== PROBLEM REQUIREMENTS ==
Having found the line that contains "destruct (column_Ok 2", please retype only it and every line after it up to the end of the entries, exactly as written.

(Dataset entries)
Content starts

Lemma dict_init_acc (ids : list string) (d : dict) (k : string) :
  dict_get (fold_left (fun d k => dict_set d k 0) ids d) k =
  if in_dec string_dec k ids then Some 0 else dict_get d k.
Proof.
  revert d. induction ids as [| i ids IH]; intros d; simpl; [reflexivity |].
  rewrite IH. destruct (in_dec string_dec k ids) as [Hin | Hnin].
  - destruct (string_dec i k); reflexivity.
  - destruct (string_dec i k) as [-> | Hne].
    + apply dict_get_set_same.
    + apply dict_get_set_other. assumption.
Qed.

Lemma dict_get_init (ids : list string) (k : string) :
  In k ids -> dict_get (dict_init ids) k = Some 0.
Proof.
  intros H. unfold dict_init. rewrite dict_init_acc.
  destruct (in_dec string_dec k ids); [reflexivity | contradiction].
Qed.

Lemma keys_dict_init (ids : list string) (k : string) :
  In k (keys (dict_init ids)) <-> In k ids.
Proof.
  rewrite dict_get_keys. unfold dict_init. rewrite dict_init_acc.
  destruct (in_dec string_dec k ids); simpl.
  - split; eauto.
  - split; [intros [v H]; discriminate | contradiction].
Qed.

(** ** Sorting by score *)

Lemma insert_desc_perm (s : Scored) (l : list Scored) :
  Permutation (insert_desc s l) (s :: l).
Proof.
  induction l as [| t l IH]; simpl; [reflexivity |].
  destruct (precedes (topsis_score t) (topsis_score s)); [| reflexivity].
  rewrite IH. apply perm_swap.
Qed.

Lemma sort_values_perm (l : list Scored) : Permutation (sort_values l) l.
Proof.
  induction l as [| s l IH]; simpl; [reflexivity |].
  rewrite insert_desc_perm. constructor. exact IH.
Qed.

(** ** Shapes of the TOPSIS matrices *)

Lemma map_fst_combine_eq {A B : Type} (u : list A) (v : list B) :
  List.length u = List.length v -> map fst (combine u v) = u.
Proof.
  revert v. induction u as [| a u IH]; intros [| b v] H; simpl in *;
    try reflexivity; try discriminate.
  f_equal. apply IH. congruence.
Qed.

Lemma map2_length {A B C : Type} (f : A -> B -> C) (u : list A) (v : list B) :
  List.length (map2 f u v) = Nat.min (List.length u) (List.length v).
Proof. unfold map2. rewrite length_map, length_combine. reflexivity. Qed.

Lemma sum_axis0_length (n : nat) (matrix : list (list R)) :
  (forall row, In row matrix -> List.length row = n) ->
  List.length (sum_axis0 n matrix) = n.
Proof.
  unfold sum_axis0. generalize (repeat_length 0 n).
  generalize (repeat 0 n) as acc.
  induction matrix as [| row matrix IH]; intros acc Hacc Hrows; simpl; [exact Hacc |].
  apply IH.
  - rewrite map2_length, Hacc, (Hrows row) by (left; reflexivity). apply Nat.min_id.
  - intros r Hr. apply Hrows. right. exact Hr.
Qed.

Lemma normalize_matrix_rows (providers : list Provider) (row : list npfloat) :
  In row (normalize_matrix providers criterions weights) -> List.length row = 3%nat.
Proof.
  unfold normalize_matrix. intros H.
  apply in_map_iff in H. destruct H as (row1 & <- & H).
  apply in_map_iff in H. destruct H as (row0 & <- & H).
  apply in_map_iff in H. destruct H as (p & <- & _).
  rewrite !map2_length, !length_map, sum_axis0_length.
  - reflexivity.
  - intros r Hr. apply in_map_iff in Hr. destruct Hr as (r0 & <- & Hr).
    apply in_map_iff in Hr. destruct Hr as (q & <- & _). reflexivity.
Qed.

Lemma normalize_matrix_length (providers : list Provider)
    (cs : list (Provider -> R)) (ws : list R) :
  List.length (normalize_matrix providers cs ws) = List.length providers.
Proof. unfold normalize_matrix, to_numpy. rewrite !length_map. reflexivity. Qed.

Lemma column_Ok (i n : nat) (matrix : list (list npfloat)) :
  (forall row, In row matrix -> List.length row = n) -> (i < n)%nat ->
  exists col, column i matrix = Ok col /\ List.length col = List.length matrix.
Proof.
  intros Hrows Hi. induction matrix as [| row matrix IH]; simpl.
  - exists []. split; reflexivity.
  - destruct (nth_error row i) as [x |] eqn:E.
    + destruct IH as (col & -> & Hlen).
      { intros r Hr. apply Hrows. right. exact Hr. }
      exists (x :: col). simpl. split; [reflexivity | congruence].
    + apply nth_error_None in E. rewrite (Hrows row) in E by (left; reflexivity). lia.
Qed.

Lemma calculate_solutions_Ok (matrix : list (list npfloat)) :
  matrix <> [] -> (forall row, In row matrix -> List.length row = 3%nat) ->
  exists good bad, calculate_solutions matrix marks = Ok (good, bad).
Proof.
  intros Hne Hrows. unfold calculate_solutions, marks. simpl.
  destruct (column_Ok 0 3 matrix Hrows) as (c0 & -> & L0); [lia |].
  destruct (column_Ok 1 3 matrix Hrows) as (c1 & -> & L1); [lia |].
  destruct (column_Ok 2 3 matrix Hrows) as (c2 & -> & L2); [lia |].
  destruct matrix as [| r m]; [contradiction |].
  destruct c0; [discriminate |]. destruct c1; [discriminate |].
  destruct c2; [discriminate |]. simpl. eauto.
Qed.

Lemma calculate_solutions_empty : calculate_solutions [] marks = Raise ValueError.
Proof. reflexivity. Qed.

Content ends

== RESULT OF THE TASK ==
  destruct (column_Ok 2 3 matrix Hrows) as (c2 & -> & L2); [lia |].
  destruct matrix as [| r m]; [contradiction |].
  destruct c0; [discriminate |]. destruct c1; [discriminate |].
  destruct c2; [discriminate |]. simpl. eauto.
Qed.

Lemma calculate_solutions_empty : calculate_solutions [] marks = Raise ValueError.
Proof. reflexivity. Qed.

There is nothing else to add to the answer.